» **What you should do**: Set down, please, exactly the lines below that run from the line with "destruct (Rle_dec (1" to the line with "parse_blocks self blocks = Ok self' ->", both lines included.

== Provided entries ==

(** The pixel in column 1 of row 4 of an 8 by 8 object of radius 3, lit
    from 45 degrees: it lies on the left edge, 2 from the line of the
    corner centres. *)
Lemma folded_offset_8_3 : folded_offset 8 8 3 1 4 = (-2, 0).
Proof.
  unfold folded_offset, axis_offset, centre_beyond. simpl INR.
  destruct (Rlt_dec 1 3); [|lra].
  destruct (Rlt_dec (1 + 1 + 1 + 1) 3); [lra|].
  destruct (Rle_dec (1 + 1 + 1 + 1 + 1 + 1 + 1 + 1 - 3) (1 + 1 + 1 + 1)); [lra|].
  f_equal; lra.
Qed.

Lemma specular_coefficient_8_3 :
  specular_coefficient 3 (light_vector (Some (PI / 4))) (-2) 0 = 2 / 3.
Proof.
  assert (D : sqrt (-2 * -2 + 0 * 0) = 2).
  { replace (-2 * -2 + 0 * 0) with (2 * 2) by ring. apply sqrt_square. lra. }
  assert (S2 : 0 < sqrt 2) by (apply sqrt_lt_R0; lra).
  assert (S89 : sqrt (1 - (1 - 2 / 3) ^ 2) = 2 / 3 * sqrt 2).
  { replace (1 - (1 - 2 / 3) ^ 2) with ((2 / 3) * (2 / 3) * 2) by field.
    rewrite sqrt_mult by lra. now rewrite sqrt_square by lra. }
  unfold specular_coefficient, light_vector, outward_direction, clamp.
  destruct (Req_dec_T (PI / 4) 0) as [E|_];
    [pose proof PI_RGT_0; lra|].
  rewrite D. destruct (Rlt_dec 0 2); [|lra]. cbn [fst snd].
  rewrite cos_PI4.
  replace (-2 / 2 * (1 / sqrt 2) + - 0 / 2 * sin (PI / 4)) with (- (1 / sqrt 2))
    by (field; lra).
  rewrite Rabs_Ropp, Rabs_right
    by (apply Rle_ge; unfold Rdiv; rewrite Rmult_1_l; left;
        now apply Rinv_0_lt_compat).
  replace ((3 - 2) / 1.5) with (2 / 3) by lra.
  rewrite (Rmin_right 1 (2 / 3)) by lra. rewrite (Rmax_right 0 (2 / 3)) by lra.
  rewrite S89. field. lra.
Qed.
Lemma parse_block_known self block self' :
  Forall known_type (questions self) ->
  parse_block self block = Ok self' ->
  Forall known_type (questions self').
Proof.
  intros Hq. unfold parse_block.
  destruct (negb (truthy (strip block))); [intros H; inversion H; subst; auto|].
  destruct (startswith category_token (strip block));
    [intros H; inversion H; subst; auto|].
  destruct (startswith "$" (strip block));
    [intros H; inversion H; subst; auto|].
  intros H. apply bind_Ok_inv in H as ([q|] & Hp & H); inversion H; subst; auto.
  cbn [questions]. apply Forall_app. split; [exact Hq|].
  constructor; [|constructor].
  apply parse_question_known in Hp. exact Hp.
Qed.

Lemma parse_blocks_known blocks :
  forall self self',
    Forall known_type (questions self) ->
    parse_blocks self blocks = Ok self' ->
    Forall known_type (questions self').
Proof.
  induction blocks as [|b bs IH]; intros self self' Hq H;
    cbn [parse_blocks] in H.
  - inversion H; subst; exact Hq.
  - apply bind_Ok_inv in H as (s1 & Hb & H).
    apply (IH _ _ (parse_block_known _ _ _ Hq Hb) H).
Qed.

(** C9.  The type of a question with a payload is the first match of the
    chain true/false, numerical, matching, multiple choice, short answer;
    in particular a payload with [->] and a line feed that is not
    numerical is a matching question, with the pairs of
    [_parse_matching], and not a multiple-choice one. *)
Theorem C9_matching_before_multichoice :
  forall c block p,
    answers_block_of block = Some p ->
    (forall q, _parse_question c block = Ok (Some q) ->
               type q = first_match p) /\
    (contains "->" p = true -> contains NL p = true ->
     Re.match_numerical p = false ->
     exists q, _parse_question c block = Ok (Some q) /\
               type q = matching /\ type q <> multichoice /\
               answers q = _parse_matching p).
Proof.
  intros c block p Hp.
  destruct (parse_question_payload c block p Hp) as [q0 Hq]. rewrite Hq.
  split.
  - intros q H. apply bind_Ok_inv in H as (q' & Hq' & H).
    inversion H; subst q'. apply (parse_answers_type _ _ _ Hq').
  - intros Harrow Hnl Hnum. unfold parse_answers.
    destruct (in_list p ["T"; "F"; "TRUE"; "FALSE"]) eqn:Htf.
    { apply in_list_tf_shape in Htf as (_ & Ha & _). congruence. }
    rewrite Hnum, Harrow. cbn [bind].
    eexists. split; [reflexivity|]. repeat split. discriminate.
Qed.

(** C9 at a two-line matching payload. *)
Lemma C9_matching_before_multichoice_witness :
  exists q,
    _parse_question "c" ("Q {=A -> 1" ++ NL ++ "=B -> 2}") = Ok (Some q) /\
    type q = matching /\ type q <> multichoice /\
    answers q = _parse_matching ("=A -> 1" ++ NL ++ "=B -> 2").
Proof.
  apply (proj2 (C9_matching_before_multichoice
                  "c" ("Q {=A -> 1" ++ NL ++ "=B -> 2}")
                  ("=A -> 1" ++ NL ++ "=B -> 2") eq_refl));
    reflexivity.
Defined.

(** C10.  No question that [parse] returns has the type [unknown] the
    record starts with: each has one of the six other types. *)
Theorem C10_no_unknown_type :
  forall (read : string -> list Byte.byte -> option string)
         (file : list Byte.byte) (qs : list Question),
    parse read init file = Ok qs ->
    Forall (fun q => type q <> unknown /\ known_type q) qs.
Proof.
  intros read file qs H. unfold parse in H.
  apply bind_Ok_inv in H as (content & _ & H). unfold parse_content in H.
  apply bind_Ok_inv in H as (self' & Hb & H). inversion H; subst qs.
  apply parse_blocks_known in Hb; [|constructor].
  apply Forall_impl with (2 := Hb). intros q Hq. split; [|exact Hq].
  unfold known_type in Hq. intros E. rewrite E in Hq.
  simpl in Hq. intuition discriminate.
Qed.

Lemma parse_latin1_document :
  parse latin1_only init
        (list_byte_of_string ("Q1 {T}" ++ NL ++ NL ++ "Q2 {=a ~b}")) =
  Ok [{| type := truefalse; text := "Q1"; answers := [];
         category := current_category init; title := None;
         feedback := None; correct := Some true |};
      {| type := multichoice; text := "Q2";
         answers := [Choice "a" true None None; Choice "b" false None None];
         category := current_category init; title := None;
         feedback := None; correct := None |}].
Proof. vm_compute. reflexivity. Qed.

(** C10 on a document of two questions. *)
Lemma C10_no_unknown_type_witness :
  Forall (fun q => type q <> unknown /\ known_type q)
    [{| type := truefalse; text := "Q1"; answers := [];
        category := current_category init; title := None;
        feedback := None; correct := Some true |};
     {| type := multichoice; text := "Q2";
        answers := [Choice "a" true None None; Choice "b" false None None];
        category := current_category init; title := None;
        feedback := None; correct := None |}].
Proof.
  exact (C10_no_unknown_type latin1_only _ _ parse_latin1_document).
Defined.

(** ** Stripped text and the closing brace *)

Lemma snoc_single {A : Type} (w : list A) (c a : A) :
  (w ++ [c])%list = [a] -> w = [] /\ c = a.
Proof.
  destruct w as [|x w]; simpl; intros H; inversion H; auto.
  destruct w; discriminate.
Qed.

Lemma rstrip_last (l : list string) :
  forall w ch, rstrip_chars l = (w ++ [ch])%list -> is_space ch = false.
Proof.
  induction l as [|a t IH]; intros w c H; cbn [rstrip_chars] in H.
  - destruct w; discriminate.
  - destruct (rstrip_chars t) as [|b r] eqn:Hr.
    + destruct (is_space a) eqn:Ha.
      * destruct w; discriminate.
      * symmetry in H. apply snoc_single in H as [_ ->]. exact Ha.
    + destruct w as [|x w]; cbn [app] in H.
      * inversion H.
      * inversion H; subst x. apply (IH w c). assumption.
Qed.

===

» **Solution**:
  destruct (Rle_dec (1 + 1 + 1 + 1 + 1 + 1 + 1 + 1 - 3) (1 + 1 + 1 + 1)); [lra|].
  f_equal; lra.
Qed.

Lemma specular_coefficient_8_3 :
  specular_coefficient 3 (light_vector (Some (PI / 4))) (-2) 0 = 2 / 3.
Proof.
  assert (D : sqrt (-2 * -2 + 0 * 0) = 2).
  { replace (-2 * -2 + 0 * 0) with (2 * 2) by ring. apply sqrt_square. lra. }
  assert (S2 : 0 < sqrt 2) by (apply sqrt_lt_R0; lra).
  assert (S89 : sqrt (1 - (1 - 2 / 3) ^ 2) = 2 / 3 * sqrt 2).
  { replace (1 - (1 - 2 / 3) ^ 2) with ((2 / 3) * (2 / 3) * 2) by field.
    rewrite sqrt_mult by lra. now rewrite sqrt_square by lra. }
  unfold specular_coefficient, light_vector, outward_direction, clamp.
  destruct (Req_dec_T (PI / 4) 0) as [E|_];
    [pose proof PI_RGT_0; lra|].
  rewrite D. destruct (Rlt_dec 0 2); [|lra]. cbn [fst snd].
  rewrite cos_PI4.
  replace (-2 / 2 * (1 / sqrt 2) + - 0 / 2 * sin (PI / 4)) with (- (1 / sqrt 2))
    by (field; lra).
  rewrite Rabs_Ropp, Rabs_right
    by (apply Rle_ge; unfold Rdiv; rewrite Rmult_1_l; left;
        now apply Rinv_0_lt_compat).
  replace ((3 - 2) / 1.5) with (2 / 3) by lra.
  rewrite (Rmin_right 1 (2 / 3)) by lra. rewrite (Rmax_right 0 (2 / 3)) by lra.
  rewrite S89. field. lra.
Qed.
Lemma parse_block_known self block self' :
  Forall known_type (questions self) ->
  parse_block self block = Ok self' ->
  Forall known_type (questions self').
Proof.
  intros Hq. unfold parse_block.
  destruct (negb (truthy (strip block))); [intros H; inversion H; subst; auto|].
  destruct (startswith category_token (strip block));
    [intros H; inversion H; subst; auto|].
  destruct (startswith "$" (strip block));
    [intros H; inversion H; subst; auto|].
  intros H. apply bind_Ok_inv in H as ([q|] & Hp & H); inversion H; subst; auto.
  cbn [questions]. apply Forall_app. split; [exact Hq|].
  constructor; [|constructor].
  apply parse_question_known in Hp. exact Hp.
Qed.

Lemma parse_blocks_known blocks :
  forall self self',
    Forall known_type (questions self) ->
    parse_blocks self blocks = Ok self' ->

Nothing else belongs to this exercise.